I've worked for large corporations that employ thousands of engineers. Those companies can afford the risk of hiring the wrong candidate. Regardless of any candidate's gender or skin color, no single hire, no matter whether they're a rock star or can't code their way out of a paper bag, is going to affect the overall depth of such a company's talent pool.

I've also worked for startups with only two dozen employees -- and not all of them engineers, either. Can that sort of company afford the risk of hiring the wrong candidate? In my humble opinion -- no. On that scale, just a couple wrong hires can make or break the entire company.
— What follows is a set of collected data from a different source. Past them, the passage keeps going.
(** * Screenplay line classification, scene segmentation, speaker tracking
      and layout: a shallow embedding of the Python sources

    Embedded modules: [scene_validator.py], [speaking_time.py],
    [pacing_and_distribution.py], [character_development.py],
    [media_readability.py] (segmentation loop) and [text_to_script.py].

    Texts.  A Python [str] is modelled as a list of characters over the
    7-bit ASCII alphabet ([list ascii]).  Character codes above 127 are
    outside the model; where a definition has to say something about them
    they count as caseless symbols that are neither white space nor word
    characters.  All character classes below are the ASCII restrictions of
    the Python ones ([str.isspace], [str.upper], [str.isupper], and the
    [\s], [\w] classes of [re]).

    Truthiness.  [is_action] and [is_dialogue] return [line and ...]; they
    are embedded by the truth value Python gives that result in a
    condition. *)

From Stdlib Require Import String Ascii List Bool Arith Lia.
From Stdlib Require Import DecimalString.
Import ListNotations.

Local Open Scope string_scope.
Local Open Scope list_scope.
Local Open Scope bool_scope.
Local Open Scope nat_scope.

(** ** Characters and strings *)

Definition str := list ascii.

(** String literals are read as [str]. *)
Coercion list_ascii_of_string : string >-> list.

Definition code (c : ascii) : nat := nat_of_ascii c.

Fixpoint str_eqb (a b : str) : bool :=
  match a, b with
  | [], [] => true
  | x :: a', y :: b' => Ascii.eqb x y && str_eqb a' b'
  | _, _ => false
  end.

Module Char.

(** [str.isspace] on ASCII: TAB, LF, VT, FF, CR, FS, GS, RS, US, SPACE. *)
Definition isspace (c : ascii) : bool :=
  let n := code c in
  ((9 <=? n) && (n <=? 13)) || ((28 <=? n) && (n <=? 32)).

Definition islower (c : ascii) : bool :=
  let n := code c in (97 <=? n) && (n <=? 122).

Definition isupper (c : ascii) : bool :=
  let n := code c in (65 <=? n) && (n <=? 90).

Definition isdigit (c : ascii) : bool :=
  let n := code c in (48 <=? n) && (n <=? 57).

(** A cased character is a lower-case or an upper-case letter. *)
Definition iscased (c : ascii) : bool := islower c || isupper c.

(** [str.upper] and [str.lower] on one 7-bit character. *)
Definition upper (c : ascii) : ascii :=
  if islower c then ascii_of_nat (code c - 32) else c.

Definition lower (c : ascii) : ascii :=
  if isupper c then ascii_of_nat (code c + 32) else c.

(** The [\w] class of [re] on ASCII: letters, digits and the underscore. *)
Definition isword (c : ascii) : bool :=
  islower c || isupper c || isdigit c || (code c =? 95).

End Char.

Module Str.

(** [s.upper()] on 7-bit text, where it maps character by character and
    keeps the length. *)
Definition upper (s : str) : str := map Char.upper s.

(** [s.isupper()]: no lower-case character and at least one cased one. *)
Definition isupper (s : str) : bool :=
  negb (existsb Char.islower s) && existsb Char.isupper s.
(** X18: [getHomeTimeline] goes through its one or two query ids in the
    same way but retries less: it goes on only after a rejection, a 404, a
    body that cannot be read or a parser exception, and whatever makes it
    go on makes [search] go on as well; any other HTTP error and any
    GraphQL error, a validation failure included, ends it at once; when
    every id has been retried the error is "All query IDs failed",
    whatever the replies were. *)
Theorem home_timeline_falls_back (n : Net Tweet S) :
  let r := getHomeTimeline QUERY_IDS fetch n in
  (exists turns : list (string * Reply Tweet),
     exchanges (snd r) = exchanges n ++ map homeExchange turns
     /\ (1 <= length turns <= 2)%nat
     /\ ((exists pre id reply rest,
            turns = pre ++ [(id, reply)]
            /\ getHomeQueryIds QUERY_IDS = map fst pre ++ id :: rest
            /\ Forall (fun p => homeTurn (snd p) = None) pre
            /\ homeTurn reply = Some (fst r))
         \/ (getHomeQueryIds QUERY_IDS = map fst turns
             /\ Forall (fun p => homeTurn (snd p) = None) turns
             /\ fst r = failure "All query IDs failed")))
  /\ (forall (id : string) (reply : Reply Tweet),
        homeTurn reply = None -> goesOn (id, reply))
  /\ (forall (status : Z) (t : string) (json : Settled (Data Tweet)),
        status = 400 \/ status = 422 ->
        goesOn ("", Responded status (Fulfilled t) json)
        /\ exists e, homeTurn (Responded status (Fulfilled t) json) = Some (failure e))
  /\ (forall (status : Z) (text : Settled string) (d : Data Tweet),
        ok status = true -> errors d <> [] ->
        exists e, homeTurn (Responded status text (Fulfilled d)) = Some (failure e)).
Proof.
  intros r. subst r. unfold getHomeTimeline. split; [|split; [|split]].
  - destruct (homeLoop_spec (getHomeQueryIds QUERY_IDS) n) as (turns & Hex & Hcase).
    exists turns. split; [exact Hex|]. split; [|exact Hcase].
    assert (1 <= length (getHomeQueryIds QUERY_IDS) <= 2)%nat as Hlen.
    { unfold getHomeQueryIds. cbn [setOf existsb app orb].
      destruct (String.eqb _ _); cbn; lia. }
    destruct Hcase as [(pre & id & reply & rest & -> & Hids & _)|(Hids & _)];
      rewrite Hids in Hlen.
    + rewrite length_app, length_map in Hlen. rewrite length_app. cbn in *. lia.
    + rewrite length_map in Hlen. lia.
  - intros id reply E. unfold goesOn, homeTurn, searchTurn in *. cbn [fst snd].
    repeat match type of E with
           | match ?x with _ => _ end = _ => destruct x eqn:?
           | (let (_, _) := ?x in _) = _ => destruct x eqn:?
           end; try discriminate E; eauto.
  - intros status t json Hs. unfold goesOn, homeTurn, searchTurn. cbn [fst snd].
    destruct Hs as [-> | ->]; cbn; eauto.
  - intros status text d Hok Hne. unfold homeTurn.
    assert ((status =? 404)%Z = false) as ->.
    { unfold ok in Hok. apply andb_true_iff in Hok as (_ & Hle).
      apply Z.leb_le in Hle. apply Z.eqb_neq. lia. }
    rewrite Hok. cbn [negb]. destruct (errors d); [contradiction|]. eauto.
Qed.

End Loops.

(** X19: [createClientFromEnv] takes each cookie from its first variable
    that is set and not empty ([AUTH_TOKEN] before
    [SOCIALCRABS_AUTH_TOKEN], [CT0] before [SOCIALCRABS_CT0]); without one
    of the two cookies it throws its own error, and the constructor's check
    never fires; the client it builds sends both cookies in its cookie
    header and arms a timer of 30 seconds. *)
Theorem client_from_env (env : Config.Env) :
  match createClientFromEnv env with
  | inl e =>
      message e = "AUTH_TOKEN and CT0 environment variables are required. Set them in .env or pass --auth-token and --ct0."
      /\ ((Settings.truthyVar env "AUTH_TOKEN" = None
           /\ Settings.truthyVar env "SOCIALCRABS_AUTH_TOKEN" = None)
          \/ (Settings.truthyVar env "CT0" = None
              /\ Settings.truthyVar env "SOCIALCRABS_CT0" = None))
  | inr c =>
      authToken c <> "" /\ ct0 c <> ""
      /\ (Settings.truthyVar env "AUTH_TOKEN" = Some (authToken c)
          \/ (Settings.truthyVar env "AUTH_TOKEN" = None
              /\ Settings.truthyVar env "SOCIALCRABS_AUTH_TOKEN" = Some (authToken c)))
      /\ (Settings.truthyVar env "CT0" = Some (ct0 c)
          \/ (Settings.truthyVar env "CT0" = None
              /\ Settings.truthyVar env "SOCIALCRABS_CT0" = Some (ct0 c)))
      /\ cookieHeader c = "auth_token=" +:+ authToken c +:+ "; ct0=" +:+ ct0 c
      /\ userAgent c = defaultUserAgent
      /\ timeoutMs c = Some 30000
      /\ armsTimeout c = true
      /\ quoteDepth c = 1
  end.
Proof.
  unfold createClientFromEnv, Settings.truthyVar.
  destruct (env !! "AUTH_TOKEN") as [a|] eqn:Ea;
    destruct (env !! "SOCIALCRABS_AUTH_TOKEN") as [a'|] eqn:Ea';
    destruct (env !! "CT0") as [c|] eqn:Ec;
    destruct (env !! "SOCIALCRABS_CT0") as [c'|] eqn:Ec';
    cbn [orElse];
    repeat match goal with
           | |- context [String.eqb ?x ""] =>
               is_var x; destruct (String.eqb_spec x "") as [->|?]
           end;
    cbn [orElse orb String.eqb];
    repeat match goal with
           | |- context [String.eqb ?x ""] =>
               is_var x; destruct (String.eqb_spec x ""); [congruence|]
           end;
    cbn [orb];
    try (split; [reflexivity | tauto]).
  all: unfold newClient, missing; cbn [opt_authToken opt_ct0 orElse];
    repeat match goal with
           | |- context [String.eqb ?x ""] =>
               is_var x; destruct (String.eqb_spec x ""); [congruence|]
           end;
    cbn [orb authToken ct0 cookieHeader userAgent timeoutMs quoteDepth armsTimeout
         opt_cookieHeader opt_userAgent opt_timeoutMs opt_quoteDepth orElse default].
  all: repeat split; auto.
Qed.

Section ClientExamples.
Import Js Cli Graphql ClientSamples.

(** With a stale configured id every id is tried once and the last 404
    is the error reported; with the current id one request is enough. *)
Example search_sample :
  sr_error (fst (search staleIds sampleServer offline))
  = Some "404 for queryId 6AAys3t42mosm_yTI_QENg"
  /\ server (snd (search staleIds sampleServer offline)) = 4%nat
  /\ sr_tweets (fst (search currentIds sampleServer offline)) = ["hello"]
  /\ server (snd (search currentIds sampleServer offline)) = 1%nat
  /\ sr_error (fst (getHomeTimeline staleIds sampleServer offline))
     = Some "All query IDs failed".
Proof. repeat split; vm_compute; reflexivity. Qed.

End ClientExamples.

End GraphqlFacts.

Section ScrollFacts.
Import Scroll.

Lemma scrollFrom_spec (scrollHeight : Z) (draws : nat -> Draw) :
  inRange draws ->
  forall (fuel turn : nat) (p : Z),
    (Z.to_nat (scrollHeight - p) <= fuel)%nat ->
    exists steps,
      scrollFrom scrollHeight draws fuel turn p = Some steps
      /\ Forall (fun s => 500 <= waited s <= 1499) steps
      /\ 200 * Z.of_nat (length steps) <= positionAfter p steps - p
         <= 399 * Z.of_nat (length steps)
      /\ (scrollHeight <= p -> steps = [])
      /\ (p < scrollHeight ->
          scrollHeight <= positionAfter p steps < scrollHeight + 399
          /\ 200 * (Z.of_nat (length steps) - 1) < scrollHeight - p).
Proof.
  intros Hr. induction fuel as [|k IH]; intros turn p Hfuel.
  - cbn [scrollFrom]. assert (scrollHeight <= p) as Hle by lia.
    rewrite (proj2 (Z.ltb_ge p scrollHeight) Hle).
    exists []. cbn. repeat split; auto; lia.
  - cbn [scrollFrom]. destruct (Z.ltb_spec p scrollHeight) as [Hlt|Hge].
    + destruct (Hr turn) as (Ha & Hd).
      set (q := p + (amountDraw (draws turn) + 200)) in *.
      destruct (IH (S turn) q ltac:(lia)) as (rest & E & Hw & Hpos & Hdone & Hmore).
      rewrite E. eexists. split; [reflexivity|].
      split; [constructor; [cbn; lia | exact Hw]|].
      cbn [length positionAfter fold_left position].
      change (fold_left (fun _ s => position s) rest q) with (positionAfter q rest) in *.
      split; [lia|]. split; [lia|]. intros _.
      destruct (Z.ltb_spec q scrollHeight) as [Hq|Hq].
      * destruct (Hmore Hq) as (H1 & H2). lia.
      * rewrite (Hdone Hq) in *. cbn in *. lia.
    + exists []. cbn. repeat split; auto; lia.
Qed.

(** X20: with draws in their ranges, the scroll of the scraper ends: every
    turn moves down by 200 to 399 pixels and waits 500 to 1499 ms, the
    height of the page is read once, so the loop makes at least
    [scrollHeight / 399] and fewer than [scrollHeight / 200 + 1] turns,
    stops less than 399 pixels past that height, and a page without
    height is not scrolled; the whole wait is between [500 n + 2000] and
    [1499 n + 2000] ms for [n] turns. *)
Theorem human_scroll_ends (scrollHeight : Z) (draws : nat -> Draw) (fuel : nat) :
  inRange draws ->
  (Z.to_nat scrollHeight <= fuel)%nat ->
  exists steps,
    humanScroll scrollHeight draws fuel = Some steps
    /\ Forall (fun s => 500 <= waited s <= 1499) steps
    /\ (scrollHeight <= 0 -> steps = [])
    /\ (0 < scrollHeight ->
        scrollHeight <= positionAfter 0 steps < scrollHeight + 399
        /\ scrollHeight <= 399 * Z.of_nat (length steps)
        /\ 200 * (Z.of_nat (length steps) - 1) < scrollHeight)
    /\ 500 * Z.of_nat (length steps) + 2000 <= totalWait steps
       <= 1499 * Z.of_nat (length steps) + 2000.
Proof.
  intros Hr Hfuel. unfold humanScroll.
  destruct (scrollFrom_spec scrollHeight draws Hr fuel 0 0 ltac:(lia))
    as (steps & E & Hw & Hpos & Hdone & Hmore).
  exists steps. split; [exact E|]. split; [exact Hw|]. split; [exact Hdone|]. split.
  - intros Hh. destruct (Hmore Hh) as (H1 & H2). lia.
  - unfold totalWait, finalPause. clear - Hw.
    induction Hw as [|s l Hs Hl IH]; cbn [map fold_right length]; lia.
Qed.

Lemma human_scroll_ends_witness :
  exists steps,
    humanScroll 900 (fun _ => {| amountDraw := 100; delayDraw := 0 |}) 900 = Some steps.
Proof.
  destruct (human_scroll_ends 900 (fun _ => {| amountDraw := 100; delayDraw := 0 |}) 900)
    as (steps & E & _).
  - intros i. cbn. lia.
  - lia.
  - exists steps. exact E.
Defined.

End ScrollFacts.

Section FailureFacts.
Import Js Cli Plain.
Context {S : Type} `{Collaborators S}.
(** * Conversation history manager (src/utils/conversation_manager.py)

    A shallow embedding of [truncate_content] and of the class
    [ConversationManager], followed by the properties of the design
    document that concern them.

    Conventions of the embedding:
    - a Python [int] is a [Z];
    - a Python [str] is a [list ascii] (one element per character), so that
      slices of strings and slices of message lists share one definition;
    - an instance of [ConversationManager] is a record, and its methods are
      computations of a small state monad over that record. *)

From Stdlib Require Import ZArith Ascii String.
From stdpp Require Import base numbers list.

Local Open Scope Z_scope.

(** ** Python sequences *)

Module Py.

Definition str := list ascii.

(** A string literal of the source. *)
Definition lit (s : string) : str := list_ascii_of_string s.

(** The character written [\n] in the source. *)
Definition nl : ascii := ascii_of_nat 10.

(** [len(l)] *)
Definition len {A} (l : list A) : Z := Z.of_nat (length l).

(** The position a slice bound [k] denotes in [l]: a negative bound counts
    from the end, and every bound is clamped to [0 .. len(l)]. *)
Definition bound {A} (l : list A) (k : Z) : nat :=
  if k <? 0 then Z.to_nat (Z.max 0 (len l + k))
  else Z.to_nat (Z.min k (len l)).

(** [l[:k]] *)
Definition slice_to {A} (l : list A) (k : Z) : list A := take (bound l k) l.

(** [l[k:]] *)
Definition slice_from {A} (l : list A) (k : Z) : list A := drop (bound l k) l.

(** [sep.join(parts)] *)
Fixpoint join (sep : str) (parts : list str) : str :=
  match parts with
  | [] => []
  | [p] => p
  | p :: rest => p ++ sep ++ join sep rest
  end.

(** [s.split(sep)] for a separator [sep] of one character: the pieces of
    [s] between the occurrences of [sep]. *)
Fixpoint split_on (sep : ascii) (s : str) : list str :=
  match s with
  | [] => [[]]
  | c :: s' =>
      if Ascii.eqb c sep then [] :: split_on sep s'
      else
        match split_on sep s' with
        | [] => [[c]]
        | piece :: pieces => (c :: piece) :: pieces
        end
  end.
(** C3 -- Items of a duplicate order occurrence.  The run on an order
    file that holds the same paid order twice: the cleaned order set
    retains one occurrence, yet the order row is made of the items of
    both occurrences, so gross_revenue and items_sold are twice those of
    the run on the single occurrence. *)
Theorem duplicate_order_items_still_counted :
  let observed (r : Run.t int64 float64) :=
    option_map
      (fun out : list DailySummary.t * list OrderFact.t =>
         map (fun f => (OrderFact.order_id f, OrderFact.gross_revenue f,
                        OrderFact.items_sold f)) (snd out))
      (Run.result r) in
  let twice := [Sample.o3; Sample.o3] in
  Cleaned.orders (clean_data Sample.customers twice (json_normalize twice)) =
    [Sample.o3] /\
  observed (main Sample.to_datetime Sample.customers twice Sample.refunds) =
    Some [("O3"%string, Num.Float 6, Some (Num.Int (Sample.int 10)))] /\
  observed (main Sample.to_datetime Sample.customers [Sample.o3]
                 Sample.refunds) =
    Some [("O3"%string, Num.Float 3, Some (Num.Int (Sample.int 5)))].
Proof. cbv zeta. repeat split; vm_compute; reflexivity. Qed.

(** * The properties at work on the sample days *)

Lemma sample_run_result :
  Run.result Sample.run = Some (Sample.summary, Sample.facts).
Proof. vm_compute. reflexivity. Qed.

Lemma sample_aggregate :
  aggregate_daily Sample.to_datetime (snd Sample.enriched)
                  (fst Sample.enriched) =
  Some (Sample.summary, Sample.facts).
Proof. vm_compute. reflexivity. Qed.

Lemma sample_order_ids_distinct : NoDup (map Order.order_id Sample.orders).
Proof.
  apply (NoDup_count_occ' string_dec). intros k Hk.
  destruct Hk as [<- | [<- | [<- | [<- | []]]]]; vm_compute; reflexivity.
Qed.

(* int64 wrap-around: an order of 2^62 units at 4 each has line_total
   and gross_revenue 0, not 2^64. *)
Lemma revenue_conservation_counterexample :
  let out :=
    enrich_and_calculate (json_normalize [Sample.big])
                         (filter Customer.is_active Sample.customers)
                         Sample.old_refunds in
  map (fun x => (ItemFull.order_id x,
                 Num.int_value (Cell.to_num (ItemFull.qty x)),
                 Num.int_value (Cell.to_num (ItemFull.unit_price x)),
                 Num.int_value (ItemFull.line_total x)))
      (fst out) =
    [("B1"%string, Some 4611686018427387904, Some 4, Some 0)] /\
  map (fun r => (OrderRevenue.order_id r,
                 Num.int_value (OrderRevenue.gross_revenue r)))
      (snd out) =
    [("B1"%string, Some 0)] /\
  4611686018427387904 * 4 <> 0.
Proof.
  cbv zeta. split; [|split].
  - vm_compute. reflexivity.
  - vm_compute. reflexivity.
  - discriminate.
Qed.

Lemma revenue_conservation_witness :
  In Sample.row_cents (snd Sample.cent_out) /\
  OrderRevenue.gross_revenue Sample.row_cents =
    Num.sum (map ItemFull.line_total
                 (rows_of ItemFull.order_id "B5"%string
                          (fst Sample.cent_out))) /\
  OrderRevenue.net_revenue Sample.row_cents =
    Num.add (OrderRevenue.gross_revenue Sample.row_cents)
            (OrderRevenue.refunds_amount Sample.row_cents) /\
  Num.int_value (OrderRevenue.net_revenue Sample.row_cents) =
    Some (2750 + -600).
Proof.
  assert (Hin : In Sample.row_cents (snd Sample.cent_out))
    by (vm_compute; left; reflexivity).
  split; [exact Hin|].
  pose proof (revenue_conservation _ _ _ _ Hin)
    as [_ [_ [Hg [Hn [_ [_ Hexact]]]]]].
  split; [exact Hg|]. split; [exact Hn|].
  exact (proj2 (Hexact (Sample.int 2750) (Sample.int (-600))
                       eq_refl eq_refl) eq_refl).
Defined.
Then there's this -- the tech sector has an obvious problem with a lack of diversity, but it didn't create the problem. (For what it's worth, there also aren't enough women and minority doctors or lawyers in the country.) It's not the tech sector that's telling boys to wear blue, love superheroes, and play with computers. It's not the tech sector that's telling girls to wear pink, play with Barbies, and learn to cook. It's society's doing this and it is wrong. Diversity has real value, so whether a non-diverse company is self-aware enough to know it or not, it suffers from its own lack of diversity. In a perverse way, and I feel weird saying it, the tech sector is also a victim in all of this. We don't talk about that not only because it feels icky to say it, but also because the tech sector's runaway hubris, evident in grandiose mission statements like, "Empowering every person on the planet to live their best life," fools both sides of this debate into thinking the tech sector can fix this just by tweaking their hiring practices. That can be a component of the solution, but it's not enough.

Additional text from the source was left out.